(** * Form filling tool of [toolCalling3.py]: locator resolution and the fill pass

    A shallow embedding of [find_element_with_multiple_strategies],
    [simulate_human_typing] and the field loop, summary and fault handler of
    [fill_job_application_form], followed by the whole of
    [fill_job_application_form] and of
    [extract_job_application_fields_with_locators].

    Modelling conventions.
    - Python [str] values are [string]s; [str.lower] folds the ASCII letters
      (other bytes are left as they are).
    - A raised Python [Exception] is represented by the text of [str(e)],
      which is all the handlers of this code ever read from it.
    - The browser is a parameter: its session state is an abstract type
      [driver], element lookup is a read-only query of that state, and every
      other WebDriver call is a [command] that returns a value or raises and
      may change the session.  Every call made to the browser is appended to
      a call log, with the exception a command raised, so that "was
      attempted", "was not attempted" and "raised" can be stated.
    - [time.sleep], [random.uniform] and [logger] calls have no effect on the
      values computed and are left out.
    - A Python float is represented by its value, a rational ([Q]); float
      division, multiplication and [round] are parameters, constrained by
      the rounding properties of binary64 arithmetic. *)

From Stdlib Require Import String Ascii List Bool Arith ZArith QArith Qabs Lia Lqa.
Import ListNotations.
Open Scope string_scope.

(** ** Python string operations used by the tool *)

Module PyStr.

(** [c.lower()] on one ASCII character. *)
Definition lower_ascii (c : ascii) : ascii :=
  let n := nat_of_ascii c in
  if andb (65 <=? n)%nat (n <=? 90)%nat then ascii_of_nat (n + 32) else c.

(** [s.lower()] *)
Fixpoint lower (s : string) : string :=
  match s with
  | EmptyString => EmptyString
  | String c rest => String (lower_ascii c) (lower rest)
  end.

(** [s.replace(old, new)] for one-character [old] and [new]. *)
Fixpoint replace (old new : ascii) (s : string) : string :=
  match s with
  | EmptyString => EmptyString
  | String c rest =>
      String (if Ascii.eqb c old then new else c) (replace old new rest)
  end.

(** [needle in hay] *)
Fixpoint contains (needle hay : string) : bool :=
  if String.prefix needle hay then true
  else match hay with
       | EmptyString => false
       | String _ rest => contains needle rest
       end.

Definition is_space (c : ascii) : bool :=
  let n := nat_of_ascii c in
  orb (n =? 32)%nat (andb (9 <=? n)%nat (n <=? 13)%nat).

(** [s.split()]: the maximal runs of non-whitespace characters.
    [cur] is the run being read, in reverse. *)
Fixpoint split_from (cur : list ascii) (s : string) : list string :=
  let flush (k : list string) :=
    match cur with
    | [] => k
    | _ => string_of_list_ascii (rev cur) :: k
    end in
  match s with
  | EmptyString => flush []
  | String c rest =>
      if is_space c then flush (split_from [] rest)
      else split_from (c :: cur) rest
  end.

Definition split (s : string) : list string := split_from [] s.

(** [x in [a, b, ...]] for strings. *)
Definition mem (x : string) (l : list string) : bool :=
  existsb (String.eqb x) l.

End PyStr.

(** ** Results and raised exceptions *)

(** The text of [str(e)] of a raised exception. *)
Definition exn := string.

Inductive outcome (A : Type) : Type :=
| Ok (a : A)
| Raise (e : exn).
Arguments Ok {A} a.
Arguments Raise {A} e.

(** ** Selenium interface *)

(** [selenium.webdriver.common.by.By] *)
Module By.
Definition ID := "id".
Definition NAME := "name".
Definition XPATH := "xpath".
Definition CSS_SELECTOR := "css selector".
Definition CLASS_NAME := "class name".
End By.

(** A (strategy, value) pair as passed to [presence_of_element_located]. *)
Definition locator : Type := string * string.

(** A [WebElement] is a handle on an element of the page. *)
Record WebElement := { element_id : string }.
(** X14: in the map that ParseWithOptions builds from the meta entries of
    an nzb file, a type has the value of the last entry of that type, and
    a type without an entry has none. *)
Theorem convertMetadata_last metadata type :
  convertMetadata metadata !! type
  = xNzbMeta.Value
      <$> last (filter (fun md => xNzbMeta.Type_ md = type) metadata).
Proof.
  induction metadata as [|md l IH] using rev_ind; [reflexivity|].
  rewrite convertMetadata_snoc, filter_app.
  destruct (decide (xNzbMeta.Type_ md = type)) as [<-|Hne].
  - rewrite lookup_insert_eq. rewrite filter_cons_True by reflexivity.
    rewrite filter_nil, last_snoc. reflexivity.
  - rewrite lookup_insert_ne by exact Hne. rewrite filter_cons_False by exact Hne.
    rewrite filter_nil, app_nil_r. exact IH.
Qed.






(** ** A pair with a zero total; totals without overflow *)

Section ZeroTotal.

Context `{Unicode}.

(** X16: a subject line whose only pair has a zero total, in whatever
    brackets, gets the default numbers when [x of y] is not found: the
    pair is dropped. *)
Theorem ParseSubject_single_pair_zero_total s sh x :
  pairs s = [(sh, x, 0)] -> ofRecognized s = false ->
  numbers (ParseSubject s).1 = (1, 1, 1, 1).
Proof.
  intros Hp Hof.
  assert (Hne : pairs s <> []) by (rewrite Hp; discriminate).
  unfold pairs in Hp.
  destruct (assignBackwards_snoc _ [] _ (newSubject s, false) Hp)
    as (ms1 & m & Hm & Hps & E).
  rewrite (assignBackwards_no_pairs ms1 _ Hps) in E.
  rewrite (assignNumbers_pair _ _ _ _ _ Hm) in E.
  cbn [fst newSubject File Segment Z.eqb andb] in E.
  pose proof (numberMatches_some s Hne) as Hsome.
  rewrite ParseSubject_numbers.
  unfold ofRecognized in Hof. unfold numbering.
  generalize dependent (parseNumbers (newSubject s)).2. intros remainder Hof.
  unfold parseNumbers. cbn [Subject newSubject].
  rewrite Hsome. cbn [fst snd]. rewrite E.
  unfold defaultSegments, parseFilesOf.
  destruct sh;
    cbn [fst TotalSegments TotalFiles setFiles setSegments Z.eqb];
    (destruct (findAllNamedMatches ofRE remainder) as [matches|];
     [rewrite Hof|]; reflexivity).
Qed.

End ZeroTotal.

Lemma ParseSubject_single_pair_zero_total_witness :
  let s := "Some.File.mkv (1/0)" in
  pairs s = [(Parenthesized, 1, 0)]
  /\ ofRecognized s = false
  /\ numbers (@ParseSubject noTables s).1 = (1, 1, 1, 1).
Proof.
  cbv zeta.
  assert (H1 : pairs "Some.File.mkv (1/0)" = [(Parenthesized, 1, 0)])
    by (vm_compute; reflexivity).
  assert (H2 : ofRecognized "Some.File.mkv (1/0)" = false)
    by (vm_compute; reflexivity).
  split; [exact H1|]. split; [exact H2|].
  exact (@ParseSubject_single_pair_zero_total noTables _ _ _ H1 H2).
Defined.



Section Exact.

Context `{Unicode} `{Html}.


End Exact.



(** ** No base file name without a file name *)

Section Passing.

Context {R : Type}.
Variable T : string -> captures -> string -> captures -> Prop.
Hypothesis T_refl : forall s c, T s c s c.
Hypothesis T_trans : forall s c s1 c1 s2 c2,
  T s c s1 c1 -> T s1 c1 s2 c2 -> T s c s2 c2.
Hypothesis T_byte : forall a s c, T (String a s) c s c.

Lemma passes_iterate (body : nat -> string -> captures -> @cont R -> option R)
    greedy (k : @cont R) :
  passes T body ->
  forall fuel pos s c res, iterate body greedy k fuel pos s c = Some res ->
    exists pos' s' c', T s c s' c' /\ k pos' s' c' = Some res.
Proof.
  intros Hbody. induction fuel as [|fuel IH]; intros pos s c res Hit.
  - exists pos, s, c. split; [apply T_refl | exact Hit].
  - cbn [iterate] in Hit.
    assert (Hmore : forall again,
      again = (fun pos' s' c' =>
         if (pos <? pos')%nat then iterate body greedy k fuel pos' s' c' else None) ->
      body pos s c again = Some res ->
      exists pos' s' c', T s c s' c' /\ k pos' s' c' = Some res).
    { intros again -> Hb.
      destruct (Hbody _ _ _ _ _ Hb) as (p1 & s1 & c1 & HT1 & Hk1).
      destruct (pos <? p1)%nat; [|discriminate].
      destruct (IH _ _ _ _ Hk1) as (p2 & s2 & c2 & HT2 & Hk2).
      exists p2, s2, c2. split; [eapply T_trans; eassumption | exact Hk2]. }
    destruct greedy.
    + destruct (body pos s c _) eqn:Hb.
      * inversion Hit; subst. eapply Hmore; [reflexivity | exact Hb].
      * exists pos, s, c. split; [apply T_refl | exact Hit].
    + destruct (k pos s c) eqn:Hk.
      * inversion Hit; subst. exists pos, s, c. split; [apply T_refl | exact Hk].
      * eapply Hmore; [reflexivity | exact Hit].
Qed.

Lemma passes_empty : passes T (exec (R:=R) Empty).
Proof. intros pos s c k res Hex. exists pos, s, c. split; [apply T_refl | exact Hex]. Qed.

Lemma passes_class p : passes T (exec (R:=R) (Class p)).
Proof.
  intros pos s c k res Hex. cbn [exec] in Hex.
  destruct s as [|a s']; [discriminate|].
  destruct (p a); [|discriminate].
  exists (S pos), s', c. split; [apply T_byte | exact Hex].
Qed.

Lemma passes_cat r1 r2 :
  passes T (exec (R:=R) r1) -> passes T (exec (R:=R) r2) ->
  passes T (exec (R:=R) (Cat r1 r2)).
Proof.
  intros H1 H2 pos s c k res Hex. cbn [exec] in Hex.
  destruct (H1 _ _ _ _ _ Hex) as (p1 & s1 & c1 & HT1 & Hk1).
  destruct (H2 _ _ _ _ _ Hk1) as (p2 & s2 & c2 & HT2 & Hk2).
  exists p2, s2, c2. split; [eapply T_trans; eassumption | exact Hk2].
Qed.

Lemma passes_or r1 r2 :
  passes T (exec (R:=R) r1) -> passes T (exec (R:=R) r2) ->
  passes T (exec (R:=R) (Or r1 r2)).
Proof.
  intros H1 H2 pos s c k res Hex. cbn [exec] in Hex.
  destruct (exec r1 pos s c k) eqn:E1.
  - inversion Hex; subst. exact (H1 _ _ _ _ _ E1).
  - exact (H2 _ _ _ _ _ Hex).
Qed.

Lemma passes_rep greedy r1 :
  passes T (exec (R:=R) r1) -> passes T (exec (R:=R) (Rep greedy r1)).
Proof.
  intros H1 pos s c k res Hex. cbn [exec] in Hex.
  eapply passes_iterate; [exact H1 | exact Hex].
Qed.

Lemma passes_begin : passes T (exec (R:=R) BeginText).
Proof.
  intros pos s c k res Hex. cbn [exec] in Hex.
  destruct (pos =? 0)%nat; [|discriminate].
  exists pos, s, c. split; [apply T_refl | exact Hex].
Qed.

Lemma passes_end : passes T (exec (R:=R) EndText).
Proof.
  intros pos s c k res Hex. cbn [exec] in Hex.
  destruct (Str.isEmpty s); [|discriminate].
  exists pos, s, c. split; [apply T_refl | exact Hex].
Qed.

End Passing.

Section NestingFacts.

Variables outer inner : nat.
Context {R : Type}.

Lemma framed_refl s c : framed outer inner s c s c.
Proof. split; [exists EmptyString; reflexivity | split; reflexivity]. Qed.

Lemma framed_trans s c s1 c1 s2 c2 :
  framed outer inner s c s1 c1 -> framed outer inner s1 c1 s2 c2 ->
  framed outer inner s c s2 c2.
Proof.
  intros ([w1 ->] & Ho1 & Hi1) ([w2 ->] & Ho2 & Hi2). split; [|split].
  - exists (w1 +:+ w2). symmetry. apply append_assoc.
  - congruence.
  - congruence.
Qed.

Lemma framed_byte a s c : framed outer inner (String a s) c s c.
Proof.
  split; [exists (String a EmptyString); reflexivity | split; reflexivity].
Qed.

EXERCISE OBJECTIVE :: The lines from the start of the entries above through the line containing "(** [s.replace(old, new)]" are the ones to return, please; copy them exactly and include both ends.

SOLUTION FOR THIS EXERCISE ::
(** * Form filling tool of [toolCalling3.py]: locator resolution and the fill pass

    A shallow embedding of [find_element_with_multiple_strategies],
    [simulate_human_typing] and the field loop, summary and fault handler of
    [fill_job_application_form], followed by the whole of
    [fill_job_application_form] and of
    [extract_job_application_fields_with_locators].

    Modelling conventions.
    - Python [str] values are [string]s; [str.lower] folds the ASCII letters
      (other bytes are left as they are).
    - A raised Python [Exception] is represented by the text of [str(e)],
      which is all the handlers of this code ever read from it.
    - The browser is a parameter: its session state is an abstract type
      [driver], element lookup is a read-only query of that state, and every
      other WebDriver call is a [command] that returns a value or raises and
      may change the session.  Every call made to the browser is appended to
      a call log, with the exception a command raised, so that "was
      attempted", "was not attempted" and "raised" can be stated.
    - [time.sleep], [random.uniform] and [logger] calls have no effect on the
      values computed and are left out.
    - A Python float is represented by its value, a rational ([Q]); float
      division, multiplication and [round] are parameters, constrained by
      the rounding properties of binary64 arithmetic. *)

From Stdlib Require Import String Ascii List Bool Arith ZArith QArith Qabs Lia Lqa.
Import ListNotations.
Open Scope string_scope.

(** ** Python string operations used by the tool *)

Module PyStr.

(** [c.lower()] on one ASCII character. *)
Definition lower_ascii (c : ascii) : ascii :=
  let n := nat_of_ascii c in
  if andb (65 <=? n)%nat (n <=? 90)%nat then ascii_of_nat (n + 32) else c.

(** [s.lower()] *)
Fixpoint lower (s : string) : string :=
  match s with
  | EmptyString => EmptyString
  | String c rest => String (lower_ascii c) (lower rest)
  end.

(** [s.replace(old, new)] for one-character [old] and [new]. *)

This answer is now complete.